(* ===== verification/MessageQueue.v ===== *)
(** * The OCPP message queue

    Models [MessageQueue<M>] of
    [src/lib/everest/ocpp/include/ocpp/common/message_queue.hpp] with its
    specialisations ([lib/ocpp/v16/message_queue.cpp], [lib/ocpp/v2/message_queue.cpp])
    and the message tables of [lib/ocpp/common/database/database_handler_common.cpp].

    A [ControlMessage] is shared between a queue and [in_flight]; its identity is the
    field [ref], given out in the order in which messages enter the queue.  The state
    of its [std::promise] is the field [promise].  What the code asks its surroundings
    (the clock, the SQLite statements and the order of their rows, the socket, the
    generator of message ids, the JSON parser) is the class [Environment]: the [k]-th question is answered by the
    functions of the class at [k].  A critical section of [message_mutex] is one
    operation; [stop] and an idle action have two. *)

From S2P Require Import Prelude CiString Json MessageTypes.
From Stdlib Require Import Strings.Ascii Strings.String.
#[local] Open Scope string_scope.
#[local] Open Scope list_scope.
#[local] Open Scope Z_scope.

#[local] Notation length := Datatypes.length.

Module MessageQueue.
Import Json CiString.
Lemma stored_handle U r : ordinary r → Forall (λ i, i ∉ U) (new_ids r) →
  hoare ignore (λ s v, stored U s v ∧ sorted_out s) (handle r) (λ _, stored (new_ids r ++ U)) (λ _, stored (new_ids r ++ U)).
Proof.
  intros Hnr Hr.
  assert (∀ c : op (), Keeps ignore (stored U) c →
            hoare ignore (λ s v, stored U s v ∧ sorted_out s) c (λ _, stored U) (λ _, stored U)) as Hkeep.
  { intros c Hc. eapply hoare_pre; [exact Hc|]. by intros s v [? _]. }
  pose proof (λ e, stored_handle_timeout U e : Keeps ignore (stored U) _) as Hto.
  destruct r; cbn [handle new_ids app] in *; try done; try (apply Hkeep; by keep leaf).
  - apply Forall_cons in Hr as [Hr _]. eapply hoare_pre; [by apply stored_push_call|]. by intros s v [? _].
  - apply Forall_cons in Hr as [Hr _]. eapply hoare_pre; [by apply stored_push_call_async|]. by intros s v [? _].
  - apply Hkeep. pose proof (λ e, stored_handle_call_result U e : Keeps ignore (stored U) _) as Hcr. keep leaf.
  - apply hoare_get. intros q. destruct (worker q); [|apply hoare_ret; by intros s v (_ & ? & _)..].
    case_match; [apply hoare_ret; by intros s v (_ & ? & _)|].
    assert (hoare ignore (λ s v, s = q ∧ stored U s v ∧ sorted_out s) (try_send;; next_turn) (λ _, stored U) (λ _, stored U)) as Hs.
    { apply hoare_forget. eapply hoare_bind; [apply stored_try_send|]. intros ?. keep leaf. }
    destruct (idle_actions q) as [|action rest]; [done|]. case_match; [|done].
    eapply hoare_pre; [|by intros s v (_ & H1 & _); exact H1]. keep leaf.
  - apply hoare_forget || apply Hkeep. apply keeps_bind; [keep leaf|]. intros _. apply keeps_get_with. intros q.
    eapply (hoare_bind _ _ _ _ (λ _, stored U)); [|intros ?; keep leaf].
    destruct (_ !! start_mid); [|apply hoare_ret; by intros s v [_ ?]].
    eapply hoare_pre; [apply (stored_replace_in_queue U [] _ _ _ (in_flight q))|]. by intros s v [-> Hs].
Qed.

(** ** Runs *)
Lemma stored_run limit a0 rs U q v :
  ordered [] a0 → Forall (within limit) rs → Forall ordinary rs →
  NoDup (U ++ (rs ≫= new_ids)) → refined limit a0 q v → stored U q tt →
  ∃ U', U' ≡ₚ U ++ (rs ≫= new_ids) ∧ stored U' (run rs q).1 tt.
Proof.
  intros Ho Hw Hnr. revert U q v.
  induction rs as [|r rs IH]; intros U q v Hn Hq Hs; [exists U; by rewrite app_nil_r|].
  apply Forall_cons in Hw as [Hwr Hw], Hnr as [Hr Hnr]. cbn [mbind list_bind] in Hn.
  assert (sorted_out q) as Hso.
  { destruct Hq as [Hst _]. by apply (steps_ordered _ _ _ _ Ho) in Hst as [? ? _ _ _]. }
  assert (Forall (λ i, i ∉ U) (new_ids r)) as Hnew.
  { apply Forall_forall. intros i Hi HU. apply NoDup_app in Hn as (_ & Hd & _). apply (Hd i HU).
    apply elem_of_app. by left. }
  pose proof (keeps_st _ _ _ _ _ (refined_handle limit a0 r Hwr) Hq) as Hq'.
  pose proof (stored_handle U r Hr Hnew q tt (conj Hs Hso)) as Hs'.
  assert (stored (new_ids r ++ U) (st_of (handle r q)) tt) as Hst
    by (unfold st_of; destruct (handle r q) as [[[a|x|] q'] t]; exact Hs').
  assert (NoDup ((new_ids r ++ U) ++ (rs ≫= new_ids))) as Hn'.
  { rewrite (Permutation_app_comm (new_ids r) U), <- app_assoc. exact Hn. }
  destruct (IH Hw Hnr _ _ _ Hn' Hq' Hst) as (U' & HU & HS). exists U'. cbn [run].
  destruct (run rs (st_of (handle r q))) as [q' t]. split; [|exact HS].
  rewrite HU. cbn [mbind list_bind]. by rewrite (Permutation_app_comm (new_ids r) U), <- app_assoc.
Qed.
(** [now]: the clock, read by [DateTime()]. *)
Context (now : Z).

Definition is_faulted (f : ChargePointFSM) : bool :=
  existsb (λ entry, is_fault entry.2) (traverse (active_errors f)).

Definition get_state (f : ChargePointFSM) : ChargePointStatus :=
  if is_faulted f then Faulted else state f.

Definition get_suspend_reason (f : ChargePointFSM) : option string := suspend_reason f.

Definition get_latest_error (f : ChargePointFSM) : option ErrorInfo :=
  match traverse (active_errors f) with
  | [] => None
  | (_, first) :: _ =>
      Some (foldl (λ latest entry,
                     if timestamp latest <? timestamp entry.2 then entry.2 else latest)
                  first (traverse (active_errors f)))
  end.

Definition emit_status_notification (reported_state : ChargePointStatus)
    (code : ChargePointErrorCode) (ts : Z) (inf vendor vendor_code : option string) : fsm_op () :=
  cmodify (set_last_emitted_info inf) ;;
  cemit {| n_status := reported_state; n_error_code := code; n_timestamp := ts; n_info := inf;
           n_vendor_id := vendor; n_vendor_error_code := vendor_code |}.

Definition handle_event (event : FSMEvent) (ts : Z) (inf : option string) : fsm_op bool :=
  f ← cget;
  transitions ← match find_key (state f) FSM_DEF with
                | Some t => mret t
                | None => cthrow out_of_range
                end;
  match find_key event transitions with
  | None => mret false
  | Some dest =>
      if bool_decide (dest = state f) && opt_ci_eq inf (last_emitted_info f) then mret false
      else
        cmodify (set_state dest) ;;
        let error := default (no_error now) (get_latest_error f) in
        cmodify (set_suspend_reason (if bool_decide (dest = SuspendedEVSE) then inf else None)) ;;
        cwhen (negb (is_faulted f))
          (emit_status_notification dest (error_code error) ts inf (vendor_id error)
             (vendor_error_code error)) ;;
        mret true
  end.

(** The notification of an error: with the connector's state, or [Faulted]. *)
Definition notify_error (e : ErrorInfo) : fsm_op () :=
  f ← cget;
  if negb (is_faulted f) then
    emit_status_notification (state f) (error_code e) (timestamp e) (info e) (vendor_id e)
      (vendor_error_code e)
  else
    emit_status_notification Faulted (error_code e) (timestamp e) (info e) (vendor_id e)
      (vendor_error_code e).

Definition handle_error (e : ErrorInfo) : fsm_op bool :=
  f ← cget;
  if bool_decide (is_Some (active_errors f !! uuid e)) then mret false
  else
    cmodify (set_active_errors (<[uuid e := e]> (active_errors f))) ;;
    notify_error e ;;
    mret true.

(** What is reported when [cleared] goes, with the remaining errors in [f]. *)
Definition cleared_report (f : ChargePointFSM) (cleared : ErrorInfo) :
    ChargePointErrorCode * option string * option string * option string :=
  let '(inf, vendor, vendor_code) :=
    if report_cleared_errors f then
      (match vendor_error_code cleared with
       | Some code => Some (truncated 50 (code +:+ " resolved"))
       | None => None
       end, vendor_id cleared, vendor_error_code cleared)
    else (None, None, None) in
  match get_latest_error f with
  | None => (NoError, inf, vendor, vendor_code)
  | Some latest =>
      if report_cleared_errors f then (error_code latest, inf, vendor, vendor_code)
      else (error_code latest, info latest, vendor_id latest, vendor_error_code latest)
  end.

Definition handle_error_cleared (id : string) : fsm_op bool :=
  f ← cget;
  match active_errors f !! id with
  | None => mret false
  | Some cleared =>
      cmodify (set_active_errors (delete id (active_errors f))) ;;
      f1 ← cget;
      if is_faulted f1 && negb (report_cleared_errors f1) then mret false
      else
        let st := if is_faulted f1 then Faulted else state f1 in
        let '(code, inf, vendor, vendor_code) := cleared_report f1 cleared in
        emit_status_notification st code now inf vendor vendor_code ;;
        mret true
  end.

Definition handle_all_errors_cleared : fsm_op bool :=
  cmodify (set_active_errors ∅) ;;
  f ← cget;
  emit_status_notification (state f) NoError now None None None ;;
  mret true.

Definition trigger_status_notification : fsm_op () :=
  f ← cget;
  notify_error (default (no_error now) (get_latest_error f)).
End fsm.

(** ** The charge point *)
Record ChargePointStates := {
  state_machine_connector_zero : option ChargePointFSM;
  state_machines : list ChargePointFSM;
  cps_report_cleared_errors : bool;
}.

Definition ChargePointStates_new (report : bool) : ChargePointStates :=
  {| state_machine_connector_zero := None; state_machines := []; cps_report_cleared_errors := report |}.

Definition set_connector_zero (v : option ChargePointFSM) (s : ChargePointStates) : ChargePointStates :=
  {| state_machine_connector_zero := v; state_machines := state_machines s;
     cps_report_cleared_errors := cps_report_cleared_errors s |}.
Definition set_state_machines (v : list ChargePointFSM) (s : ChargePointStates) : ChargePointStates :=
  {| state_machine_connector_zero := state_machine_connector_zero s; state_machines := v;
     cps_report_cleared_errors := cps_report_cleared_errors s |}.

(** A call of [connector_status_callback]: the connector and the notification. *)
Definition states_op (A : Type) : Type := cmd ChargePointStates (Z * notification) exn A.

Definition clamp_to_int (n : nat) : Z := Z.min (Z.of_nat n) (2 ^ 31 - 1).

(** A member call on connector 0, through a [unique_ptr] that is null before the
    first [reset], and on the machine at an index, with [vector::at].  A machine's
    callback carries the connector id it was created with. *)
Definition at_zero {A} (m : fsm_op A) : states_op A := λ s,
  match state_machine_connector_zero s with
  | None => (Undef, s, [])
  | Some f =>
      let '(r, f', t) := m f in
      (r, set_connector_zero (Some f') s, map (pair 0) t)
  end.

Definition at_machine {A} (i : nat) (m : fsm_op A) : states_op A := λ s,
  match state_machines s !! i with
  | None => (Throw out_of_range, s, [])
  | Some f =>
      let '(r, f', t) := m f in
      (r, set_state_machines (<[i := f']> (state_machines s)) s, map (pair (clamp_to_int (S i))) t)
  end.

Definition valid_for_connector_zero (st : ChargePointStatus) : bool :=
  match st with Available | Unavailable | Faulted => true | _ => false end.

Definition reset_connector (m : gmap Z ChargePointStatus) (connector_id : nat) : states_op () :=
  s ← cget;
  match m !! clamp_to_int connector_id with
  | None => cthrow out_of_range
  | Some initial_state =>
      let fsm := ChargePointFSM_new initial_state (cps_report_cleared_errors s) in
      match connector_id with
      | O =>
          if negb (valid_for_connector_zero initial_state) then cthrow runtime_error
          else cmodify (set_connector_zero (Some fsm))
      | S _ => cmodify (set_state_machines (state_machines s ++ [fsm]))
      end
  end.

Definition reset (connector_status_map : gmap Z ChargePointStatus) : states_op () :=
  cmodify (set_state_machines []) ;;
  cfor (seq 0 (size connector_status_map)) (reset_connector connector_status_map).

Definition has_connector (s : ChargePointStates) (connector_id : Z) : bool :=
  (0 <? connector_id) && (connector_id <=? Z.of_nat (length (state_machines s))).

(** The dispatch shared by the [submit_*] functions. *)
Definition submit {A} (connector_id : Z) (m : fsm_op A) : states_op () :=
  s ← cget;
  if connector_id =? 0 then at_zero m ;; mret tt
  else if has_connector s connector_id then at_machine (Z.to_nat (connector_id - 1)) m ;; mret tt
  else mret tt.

******************************

## Instructions to follow
Emit an exact copy of the lines spanning the start of the records to the line containing "From S2P Require", inclusive, and no other output.

## Output for this exercise
(* ===== verification/MessageQueue.v ===== *)
(** * The OCPP message queue

    Models [MessageQueue<M>] of
    [src/lib/everest/ocpp/include/ocpp/common/message_queue.hpp] with its
    specialisations ([lib/ocpp/v16/message_queue.cpp], [lib/ocpp/v2/message_queue.cpp])
    and the message tables of [lib/ocpp/common/database/database_handler_common.cpp].

    A [ControlMessage] is shared between a queue and [in_flight]; its identity is the
    field [ref], given out in the order in which messages enter the queue.  The state
    of its [std::promise] is the field [promise].  What the code asks its surroundings
    (the clock, the SQLite statements and the order of their rows, the socket, the
    generator of message ids, the JSON parser) is the class [Environment]: the [k]-th question is answered by the
    functions of the class at [k].  A critical section of [message_mutex] is one
    operation; [stop] and an idle action have two. *)

From S2P Require Import Prelude CiString Json MessageTypes.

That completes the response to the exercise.